A research study was published this week that received more than just academic notice, and for good reason. Renee Hsia, M.D., an assistant professor of emergency medicine at the University of California San Francisco (UCSF) School of Medicine, prompted by awareness of a friend’s personal situation, launched an investigation into hospital charges for routine appendectomy, a procedure that is both extremely common, and relatively straightforward in its clinical landscape. Together with her colleagues Abbas H. Kothari, Tanja Srebotnjak, Ph.D., and Judith Maselli, Dr. Hsia pored over more than 20,000 cases of routine appendicitis treated at 289 hospitals and medical centers throughout California. The patients, all adults, had lengths of stay three days or shorter. What they found was astonishing: the charges for these stays ranged from a low of $1,529 to a high of nearly $183,000, with a median hospital charge of $33,611. In other words, the top charge for this routine procedure was nearly 120 times as much as the bottom charge for the same procedure.
What’s more, Hsia and her colleagues found clear patterns, with charges higher for older patients, patients at for-profit hospitals, and slightly higher for Medicaid and uninsured patients, while lower for those at county hospitals.
The study, published online this week in Archives of Internal Medicine, reveals what Dr. Hsia calls a “broken system,” in terms of hospital and medical pricing. “We talk about ‘consumer-driven healthcare,’ and how patients should ‘shop’ for care,” Hsia said in an interview posted on UCSF’s website. “But right now, our system isn’t set up at all for allowing patients to act as consumers. It is nearly impossible—even for me, as someone who studies this—to predict what someone’s hospital bill will be. Our system doesn’t have a good way of regulating charges.”
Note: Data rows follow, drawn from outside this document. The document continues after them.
(* ===== verification/Candidate.v ===== *)
(** * Candidate ownership

    The agent hands the packet port of a TUN process to a new worker with a [CandidateOwner]
    ([candidate_ownership.rs]): a durable record of one authority, from its preparation to its
    commit, or to the proof that it never took effect. This file holds the proofs of the peers,
    the record with its operations, and what the agent concludes from the replies of the TUN
    process ([TunioOps]). The requests leave through [exchange], the record is made durable
    by [persist]; both are arguments, as the closures of the code are. *)
From stdpp Require Import base tactics list numbers option strings.
From Stdlib Require Import ZArith Lia.
From S2P Require Import Prelude PacketPort PortManager ProcessControl Tunio TunioOps.

#[local] Open Scope Z_scope.

(** ** The proofs *)

Record RoutingCandidate : Type := mkSelector {
  sel_transaction_id : list Z;
  sel_owner_epoch : Z;
  sel_policy_generation : Z;
  sel_authorization_sha256 : list Z;
  sel_candidate_id : list Z;
  sel_local_attachment_epoch : Z;
  sel_peer_attachment_epoch : Z;
  sel_tunnel_id : Z;
}.

#[export] Instance RoutingCandidate_eq_dec : EqDecision RoutingCandidate.
Proof. solve_decision. Defined.

Record BarrierIdentity : Type := mkBarrier {
  barrier_id : list Z;
  barrier_generation : Z;
  barrier_fence : Z;
  barrier_hash : list Z;
}.

#[export] Instance BarrierIdentity_eq_dec : EqDecision BarrierIdentity.
Proof. solve_decision. Defined.

Record PeerExpectation : Type := mkExpectation {
  pe_attachment_id : list Z;
  pe_selector : RoutingCandidate;
  pe_barrier : BarrierIdentity;
}.

#[export] Instance PeerExpectation_eq_dec : EqDecision PeerExpectation.
Proof. solve_decision. Defined.
(* ===== verification/GrantScenarios.v ===== *)
(** * Access grants: scenarios

    A directory, a clock and a Cloud that answers by a script; on them a lost answer, the renewal
    that repeats the request, a later renewal that fails while the grant is still valid, a
    denial, and the theorems of [GrantRuns] there. *)
From stdpp Require Import base tactics list numbers option relations strings.
From Stdlib Require Import ZArith Lia.
From S2P Require Import Prelude Grant GrantStore GrantFacts GrantRuns.

#[local] Open Scope Z_scope.

(** ** The directory *)

Inductive Content : Type := StateText (st : GrantState) | Envelope (bytes : list Z).

Record Shelf : Type := mkShelf {
  shelf_file : GrantPath -> option Content;
  shelf_asked : list (list Z);
  shelf_uuids : Z;
  shelf_answers : list (Result FetchFailure GrantIssueResponse);
}.

Definition put_file (p : GrantPath) (doc : option Content) (x : Shelf) : Shelf :=
  mkShelf (fun q => if decide (q = p) then doc else shelf_file x q) (shelf_asked x) (shelf_uuids x)
    (shelf_answers x).

#[local] Instance shelf_docs : GrantDocs Content := {
  to_json := StateText;
  from_json := fun doc => match doc with StateText st => Some st | Envelope _ => None end;
  raw_bytes := Envelope;
  doc_size := fun doc => match doc with StateText _ => 900 | Envelope bytes => Z.of_nat (length bytes) end;
}.

(** A digest that tells messages of different sums apart, and the identity as base64. *)
#[local] Instance shelf_crypto : GrantCrypto := {
  sha256 := fun message => replicate 30 0 ++ [foldr Z.add 0 message / 256 mod 256; foldr Z.add 0 message mod 256];
  url_safe_decode := Some;
}.

Definition uuid_at (n : Z) : Uuid := replicate 15 0 ++ [n].

#[local] Instance shelf_fs : GrantFs Shelf Content := {
  new_uuid := fun x => (uuid_at (shelf_uuids x),
                        mkShelf (shelf_file x) (shelf_asked x) (shelf_uuids x + 1) (shelf_answers x));
  symlink_metadata := fun p x =>
    (match shelf_file x p with Some doc => Ok (mkFileMeta true false (doc_size doc)) | None => Err NotFound end, x);
  directory_metadata := fun x => (Ok (mkFileMeta false true 0), x);
  set_private := fun x => (true, x);
  create_dir := fun x => (true, x);
  read_file := fun p x => (shelf_file x p, x);
  create_new := fun p x =>
    match shelf_file x p with Some _ => (false, x) | None => (true, put_file p (Some (Envelope [])) x) end;
  write_and_sync := fun p doc x => (true, put_file p (Some doc) x);
  rename := fun p p' x =>
    match shelf_file x p with
    | Some doc => if decide (p = p') then (true, x) else (true, put_file p None (put_file p' (Some doc) x))
    | None => (false, x)
    end;
  sync_directory := fun x => (true, x);
  remove_file := fun p x => (true, put_file p None x);
}.

#[local] Instance shelf_laws : GrantFsLaws Shelf Content.
Proof.
  unshelve econstructor; [exact shelf_file|exact shelf_asked|..]; simpl; try done.
  - intros p x. split_and!; [done..|]. by destruct (shelf_file x p).
  - intros p x. destruct (shelf_file x p); simpl; split_and!; try done. intros q Hq. by rewrite decide_False.
  - intros p doc x. simpl. split_and!; [done| |]; [intros q Hq; by rewrite decide_False|].
    intros _. by rewrite decide_True.
  - intros p p' x. destruct (shelf_file x p) as [doc|] eqn:E; [|done].
    destruct (decide (p = p')) as [->|Hp]; simpl; [done|]. split_and!; [done| |].
    + intros q H1 H2. by rewrite !decide_False.
    + by rewrite decide_False, decide_True by congruence.
  - intros p x. split; [done|]. intros q Hq. by rewrite decide_False.
Defined.

(** ** The subject, the answers and Core *)

Definition text_hash : list Z := replicate 64 97.
Definition subject : GrantSubject :=
  mkSubject (uuid_at 1) (uuid_at 2) (uuid_at 3) (uuid_at 4) (uuid_at 5) 7 text_hash.

(** Core's report on a grant that is valid from [t], to be renewed at [t + 50]. *)
Definition report_of (n t : Z) : VerifiedGrantReport :=
  mkReport 1 true (uuid_at n) (uuid_at 2) (uuid_at 3) (uuid_at 4) (uuid_at 1)
    (bytes_of "private.tun.connect") (uuid_at 5) 7 text_hash t (t + 50) (t + 100).
Definition answer_of (n t : Z) : GrantIssueResponse :=
  mkIssueResponse (uuid_at n) (t + 100) (t + 50) false (repeat n 8).

Definition shelf_hooks (report : VerifiedGrantReport) (now : Z) : RefreshHooks Shelf :=
  mkHooks
    (fun q x =>
       let log := shelf_asked x ++ [gq_request_id q] in
       match shelf_answers x with
       | r :: rest => (r, mkShelf (shelf_file x) log (shelf_uuids x) rest)
       | [] => (Err (Transient [Msg "timeout"]), mkShelf (shelf_file x) log (shelf_uuids x) [])
       end)
    (fun p => match p with CandidatePath _ => mret report | _ => mfail [] end)
    (mret now).

Lemma shelf_hooks_ok report now : 0 <= vr_not_before_unix report -> hooks_ok (shelf_hooks report now).
Proof.
  intros Hr. constructor; simpl; [|intros [| |] x; simpl; split_and!; try done|done].
  - intros q x. by destruct (shelf_answers x).
  - by intros r [= <-].
Qed.

Lemma shelf_digest message : is_array 32 (sha256 message).
Proof.
  split; [done|]. assert (H : forall n, is_byte (n mod 256)) by (intros n; by apply Z.mod_pos_bound).
  apply Forall_app; split; [by apply Forall_replicate|]. by repeat constructor; apply H.
Qed.

(** ** The history *)

Definition empty_shelf : Shelf :=
  mkShelf (fun _ => None) [] 20
    [ Err (Transient [Msg "timeout"]); Ok (answer_of 10 1000); Err (Transient [Msg "timeout"]);
      Err (Denied [Failed "grant_http_response" "grant_http_request_rejected"]) ].

#[local] Abbreviation renew now x :=
  (refresh_with_clock (shelf_hooks (report_of 10 1000) now) subject now x).

Definition shelf1 : Shelf := (renew 1000 empty_shelf).2.
Definition shelf2 : Shelf := (renew 1010 shelf1).2.
Definition shelf3 : Shelf := (renew 1020 shelf2).2.
Definition shelf4 : Shelf := (renew 1060 shelf3).2.
Definition shelf5 : Shelf := (renew 1070 shelf4).2.

Definition outcome_said (r : Result Error RefreshOutcome) : string :=
  match r with
  | Ok (Current _) => "current"
  | Ok (Refreshed _) => "refreshed"
  | Ok (RetainedAfterTransientFailure _ _) => "retained"
  | Err e => resolution_error_code e
  end.

(** The answer is lost, the repeated request is answered, the grant is kept, its renewal fails
    while it is still valid, and then is denied, for good. *)
Example shelf_outcomes :
  map outcome_said
    [ (renew 1000 empty_shelf).1; (renew 1010 shelf1).1; (renew 1020 shelf2).1; (renew 1060 shelf3).1;
      (renew 1070 shelf4).1; (renew 1080 shelf5).1 ]
  = ["grant_fetch_transient_failed"; "refreshed"; "current"; "retained";
     "grant_http_request_rejected"; "grant_authorization_revoked"]%string.
Proof. vm_compute. reflexivity. Qed.

(** Two requests for the first sequence, two for the second. *)
Example shelf_requests :
  match request_id subject 1, request_id subject 2 with
  | Ok a, Ok b => shelf_asked shelf5 = [a; a; b; b] /\ a <> b
  | _, _ => False
  end.
Proof. split; [vm_compute; reflexivity|by vm_compute]. Qed.

Lemma empty_is_fresh : grant_fresh subject empty_shelf.
Proof. split; [done|]. eexists. split; [vm_compute; reflexivity|done]. Qed.

Lemma renew_step now (x : Shelf) : rtc (grant_step subject) x (renew now x).2.
Proof. apply rtc_once. by apply grant_refresh, shelf_hooks_ok. Qed.

Lemma shelf_run : rtc (grant_step subject) empty_shelf shelf4.
Proof.
  etrans; [apply (renew_step 1000)|]. etrans; [apply (renew_step 1010)|].
  etrans; [apply (renew_step 1020)|]. apply (renew_step 1060).
Qed.

Lemma issuances_in_order_witness :
  exists id l, storage_id subject = Ok id /\ Forall2 (fun n id => request_id subject n = Ok id) l (shelf_asked shelf4) /\ climbs 0 l /\ recorded subject (last_of l) (shelf_file shelf4 (StatePath id)).
Proof. exact (issuances_in_order subject empty_shelf shelf4 shelf_digest empty_is_fresh shelf_run). Defined.

Definition from_ok (d : RefreshOutcome) (r : Result Error RefreshOutcome) : RefreshOutcome :=
  match r with Ok o => o | Err _ => d end.
Definition from_err (r : Result Error RefreshOutcome) : Error := match r with Ok _ => [] | Err e => e end.

Lemma ran_ok d (p : Result Error RefreshOutcome * Shelf) :
  match p.1 with Ok _ => True | Err _ => False end -> p = (Ok (from_ok d p.1), p.2).
Proof. by destruct p as [[]]. Qed.
Lemma ran_err (p : Result Error RefreshOutcome * Shelf) :
  match p.1 with Ok _ => False | Err _ => True end -> p = (Err (from_err p.1), p.2).
Proof. by destruct p as [[]]. Qed.

Definition no_outcome : RefreshOutcome := Current (mkCachedGrant 0 [] [] 0 0 [] (report_of 0 0)).
Definition retained_outcome : RefreshOutcome := from_ok no_outcome (renew 1060 shelf3).1.

Lemma retained_eq : renew 1060 shelf3 = (Ok retained_outcome, shelf4).
Proof. unfold retained_outcome, shelf4. apply ran_ok. vm_compute. exact I. Qed.

Lemma shelf_run3 : rtc (grant_step subject) empty_shelf shelf3.
Proof.
  etrans; [apply (renew_step 1000)|]. etrans; [apply (renew_step 1010)|].
  apply (renew_step 1020).
Qed.

Lemma renewal_authorizes_witness :
  returns_ok (shelf_hooks (report_of 10 1000) 1060) subject 1060 retained_outcome.
Proof.
  exact (renewal_authorizes subject empty_shelf shelf3 (shelf_hooks (report_of 10 1000) 1060) 1060
           retained_outcome shelf4 shelf_digest empty_is_fresh shelf_run3
           (shelf_hooks_ok (report_of 10 1000) 1060 ltac:(done)) retained_eq).
Defined.

Definition denial_error : Error := from_err (renew 1070 shelf4).1.

Lemma denial_eq : renew 1070 shelf4 = (Err denial_error, shelf5).
Proof. unfold denial_error, shelf5. apply ran_err. vm_compute. exact I. Qed.

Lemma denial_is_denial : is_denial denial_error = true.
Proof. vm_compute. reflexivity. Qed.

Lemma denial_final_witness :
  shelf_asked (renew 1080 shelf5).2 = shelf_asked shelf5 /\
  forall hooks' now', exists e', (refresh_with_clock hooks' subject now' (renew 1080 shelf5).2).1 = Err e'.
Proof.
  exact (denial_final subject (shelf_hooks (report_of 10 1000) 1070) 1070 shelf4 denial_error shelf5
           denial_eq denial_is_denial (renew 1080 shelf5).2 (renew_step 1080 shelf5)).
Defined.

(** A rate limit, answered while no grant is cached, and what becomes of it. *)
#[local] Instance shelf_json : GrantJson := { parse_response := fun _ => None; parse_problem_code := fun _ => None }.

Definition rate_limited : Result Error HttpResponse :=
  Ok (mkResponse 429 None None (fun _ => Ok [])).
Definition limited_failure : FetchFailure :=
  Transient [Failed "grant_http_response" "grant_rate_limited"; Msg "Grant issuance returned HTTP status"].

Lemma retryable_unless_refused_witness :
  resolution_is_retryable
    (from_err (settle_failure (X := Shelf) subject (GrantState_new subject) 1000 limited_failure empty_shelf).1)
  = negb (definitive rate_limited).
Proof.
  exact (retryable_unless_refused subject (GrantState_new subject) 1000 rate_limited limited_failure empty_shelf
           _ _ eq_refl
           (ran_err (settle_failure (X := Shelf) subject (GrantState_new subject) 1000 limited_failure empty_shelf) I)).
Defined.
To say that this kind of research and reporting is going to become more common going forward is to make an understatement. I actually became aware of this because of a report on the ABC Evening News with Diane Sawyer, this week. And let’s face it: as many rationalizations and excuses as we in healthcare can make for such a situation, it’s awfully difficult to explain to the general public why a routine surgical procedure should be charged out across such a wild pricing differential—a factor of 120—! Can hospitals truly justify charging anyone $183,000 for such a routine surgical procedure, when others are charging many, many times less than that??
Ultimately, in the age of YouTube, Twitter, Facebook, exploding medical costs, healthcare reform, and growing healthcare consumerism, it seems clear to me that we’re headed inevitably in the direction of hospitals and medical groups being compelled to bring more transparency to the issue of charges for procedures and patient care. This will be particularly so as more and more patients are thrust into high-deductible health plans and as co-pays even in health plans not described as “high-deductible” continue to skyrocket.
Will healthcare IT leaders be a part of this discussion? Absolutely. Indeed, CIOs and their teams, working in collaboration with executive and clinician leaders at their organizations, will come under increasing pressure to analyze their costs and charges, and be able to explain to the public and to purchasers and payers why they’re charging what they are for particular procedures and treatments. And that will necessarily require investment in developing data warehouses, data analytics, and business intelligence, on a wide scale.
We’ll be discussing some of these issues during the Healthcare Informatics Executive Summit, to be held May 6-8 in Orlando, where CIOs, CMIOs, CTOs, executive and clinician leaders from hospitals and medical groups, and industry experts, will be convening to discuss some of the most important issues facing the healthcare system today. Don’t miss the discussion! I know it will be very enlightening and useful for everyone involved.
In the meantime, I’ll leave you with Renee Hsia’s concluding comments regarding her team’s study: “One of the very basic functions of any healthcare system should be that getting sick doesn’t jeopardize you financially. But in America, that’s exactly what people are afraid of, and rightly so. Right now, the status quo is that no one knows what others charge, no one knows what others pay. We have a system that isn’t structured in the interest of the patient.”